Dominoes deliver right??

OP posts:
AtleastitsnotMonday · 26/06/2017 23:06

I would say if you've never made a quiche before then a shortcrust base would be easier than rough puff to start with.

RaspberryBeretHoopla · 26/06/2017 23:09

No one should be eating quiche!

That article is 6 years old.

Make a frittata.

myrtleWilson · 26/06/2017 23:12

oh I've got frittata down! we love Felicity Cloakes "how to..." series so often go there for ideas...

the rough puff was more rustic than I was expecting! For some reason I'd built short crust up into a big thing but then have realised its just crumble mixture with water added to it...

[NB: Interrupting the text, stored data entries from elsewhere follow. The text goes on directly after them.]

(* ===== verification/MapNode.v ===== *)
(** * Nodes of the authenticated map

    Models the data of [map.rs] in
    [crates/cymule-authenticated-collections/src]: roots, nodes with their
    content identities, and the constraints along a path.  Resolvers and
    overlays of map nodes are those of [Collections]. *)

From S2P Require Import Prelude Identity CommandIndex CollectionHash Collections.

(** ** Bounds ([lib.rs]) *)

Definition MAX_MAP_PATH_NODES : nat := 257.
Definition MAX_MAP_KEY_BYTES : N := MAX_PAGE_BYTES - 64 - 71.
Definition MAX_MAP_MUTATIONS_PER_APPLY : nat := 256.
Definition MAP_NODE_VERSION : string := "cymule.authenticated-map-node/1".
Definition MAP_KEY_VERSION : string := "cymule.authenticated-map-key/1".
Definition MAP_MUTATION_VERSION : string := "cymule.authenticated-map-mutation/1".

(** ** Roots and nodes *)

Record MapRoot := { mr_node : option string; mr_entries : N }.
#[export] Instance MapRoot_eq_dec : EqDecision MapRoot.
Proof. solve_decision. Defined.
Definition MapRoot_empty : MapRoot := {| mr_node := None; mr_entries := 0 |}.
Definition MapRoot_verify (r : MapRoot) : coll () :=
  _ ← require (Bool.eqb (mr_entries r =? 0)%N (bool_decide (mr_node r = None))
               && (mr_entries r <=? MAX_EXACT_INTEGER)%N) BadShape;
  match mr_node r with Some id => validate_collection_id id | None => Ok () end.

Record MapChild := { mc_object_id : string; mc_entries : N }.
#[export] Instance MapChild_eq_dec : EqDecision MapChild.
Proof. solve_decision. Defined.
(** [NodeRef] has the fields of [MapChild]; [into_child] and [From] copy them. *)
Abbreviation NodeRef := MapChild.
Definition MapChild_verify (c : MapChild) : coll () :=
  _ ← validate_collection_id (mc_object_id c);
  require (negb (mc_entries c =? 0)%N && (mc_entries c <=? MAX_EXACT_INTEGER)%N) BadShape.

Inductive MapNodeBody :=
| MapLeaf (key key_hash value : string)
| MapBranch (depth : nat) (prefix : string) (lchild rchild : MapChild).
#[export] Instance MapNodeBody_eq_dec : EqDecision MapNodeBody.
Proof. solve_decision. Defined.
Record MapNode := { mn_version : string; mn_object_id : string; mn_body : MapNodeBody }.
#[export] Instance MapNode_eq_dec : EqDecision MapNode.
Proof. solve_decision. Defined.

Definition validate_key (key : string) : coll () :=
  _ ← require (negb (bool_decide (key = EmptyString))) BadShape;
  _ ← require (byte_len key <=? MAX_MAP_KEY_BYTES)%N BadShape;
  require (negb (has_control key)) BadShape.

(** [left.entries.checked_add(right.entries).filter(...)] *)
Definition branch_entries (lchild rchild : MapChild) : coll N :=
  ok_or (opt_filter (λ n, n <=? MAX_EXACT_INTEGER)%N
           (checked_add (mc_entries lchild) (mc_entries rchild))) BadShape.
Definition MapNode_entries (n : MapNode) : coll N :=
  match mn_body n with
  | MapLeaf _ _ _ => Ok 1%N
  | MapBranch _ _ lchild rchild => branch_entries lchild rchild
  end.

(** The fields of the preimage of a node. *)
Definition map_node_fields (body : MapNodeBody) : list string :=
  match body with
  | MapLeaf key key_hash value => ["leaf"; key; key_hash; value]
  | MapBranch depth prefix lchild rchild =>
      ["branch"; to_be_bytes 2 (N.of_nat depth); prefix;
       mc_object_id lchild; to_be_bytes 8 (mc_entries lchild);
       mc_object_id rchild; to_be_bytes 8 (mc_entries rchild)]
  end.

(** [logical_bytes] *)
Definition MapNode_logical_bytes (n : MapNode) : coll N :=
  ok_or (sum_checked ([byte_len (mn_version n); byte_len (mn_object_id n)]
    ++ match mn_body n with
       | MapLeaf key key_hash value => [byte_len key; byte_len key_hash; byte_len value]
       | MapBranch _ prefix lchild rchild =>
           [byte_len prefix; byte_len (mc_object_id lchild); byte_len (mc_object_id rchild); 32%N]
       end)) BadShape.

Section Nodes.
Context `{Sha256}.

Definition map_node_id (body : MapNodeBody) : string :=
  hash_identifier MAP_NODE_VERSION (map_node_fields body).
Definition map_key_hash (key : string) : coll string :=
  _ ← validate_key key;
  Ok (hash_digest MAP_KEY_VERSION [key]).

Definition MapNode_verify (n : MapNode) : coll () :=
  _ ← require (bool_decide (mn_version n = MAP_NODE_VERSION)) BadShape;
  _ ← match mn_body n with
      | MapLeaf key key_hash value =>
          _ ← validate_key key;
          expected ← map_key_hash key;
          _ ← require (bool_decide (key_hash = expected)) (Integrity "map_key_hash_mismatch");
          validate_collection_id value
      | MapBranch depth prefix lchild rchild =>
          _ ← require (depth <? 256) BadShape;
          _ ← validate_digest prefix;
          normalized ← normalized_hash_prefix prefix depth;
          _ ← require (bool_decide (normalized = prefix)) BadShape;
          _ ← MapChild_verify lchild;
          _ ← MapChild_verify rchild;
          _ ← branch_entries lchild rchild;
          Ok ()
      end;
  require (bool_decide (mn_object_id n = map_node_id (mn_body n)))
    (Integrity "map_node_identity_mismatch").

Definition MapNode_from_body (body : MapNodeBody) : coll MapNode :=
  let node := {| mn_version := MAP_NODE_VERSION; mn_object_id := map_node_id body;
                 mn_body := body |} in
  _ ← MapNode_verify node;
  Ok node.
End Nodes.

(** ** Constraints along a path *)

Record PathConstraint := { pc_depth : nat; pc_prefix : string; pc_right : bool }.

Definition verify_constraints (hash : string) (constraints : list PathConstraint) : coll () :=
  try_each (λ c,
    matches ← hash_matches_prefix hash (pc_prefix c) (pc_depth c);
    if (matches : bool) then
      bit ← hash_bit hash (pc_depth c);
      require (Bool.eqb bit (pc_right c)) (Integrity "map_branch_partition_mismatch")
    else Err (Integrity "map_branch_partition_mismatch")) constraints.
(** [constraints.last().is_some_and(|c| c.depth >= depth)] is an error. *)
Definition require_deeper (constraints : list PathConstraint) (depth : nat) : coll () :=
  match last constraints with
  | Some c => require (negb (depth <=? pc_depth c)) (Integrity "map_branch_depth_mismatch")
  | None => Ok ()
  end.

(** ** Map nodes as a kind *)

Section Kind.
Context `{Sha256}.

Definition map_children (n : MapNode) : list MapChild :=
  match mn_body n with
  | MapBranch _ _ lchild rchild => [lchild; rchild]
  | MapLeaf _ _ _ => []
  end.
Definition map_node_ref (n : MapNode) : coll NodeRef :=
  entries ← MapNode_entries n;
  Ok {| mc_object_id := mn_object_id n; mc_entries := entries |}.
Definition map_same_counts (n : MapNode) (ref : NodeRef) : coll bool :=
  entries ← MapNode_entries n;
  Ok (entries =? mc_entries ref)%N.

#[export] Instance map_kind : Kind MapChild MapNode := {|
  kind_name := "map";
  node_id := mn_object_id;
  node_verify := MapNode_verify;
  node_children := map_children;
  node_bytes := MapNode_logical_bytes;
  node_ref := map_node_ref;
  ref_id := mc_object_id;
  same_counts := map_same_counts;
  counts_code := "child_count_mismatch";
|}.
End Kind.

Abbreviation Reads := (ReadsOf MapChild MapNode).
Abbreviation Prog := (ProgOf MapChild MapNode).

But in quiche news -it was lovely! pastry cooked well, egg custard set to suitable wobble etc!

OP posts:
TondelayaDellaVentamiglia · 26/06/2017 23:14

who ever heard the like of puff pastry for quiche...the grauniad are idiots!

Shortcrust all the way!

i never prebake mine ...but i do saute/sweat off any onions/veg for the fillings

I line the dish, be careful to ease the pastry into the corners, and not to stretch it

add a generous amount of good sharp cheese, sprinkle over any cooled cooked ingredients. Mix the eggs with double cream, season well with S&P and then add that over the top....then more cheese

into a med hot oven, on a preheated tray until risen, pouffy and golden, I like mine best at room temp, so allow to cool and then serve.

There's something very school dinners about hot quiche imo.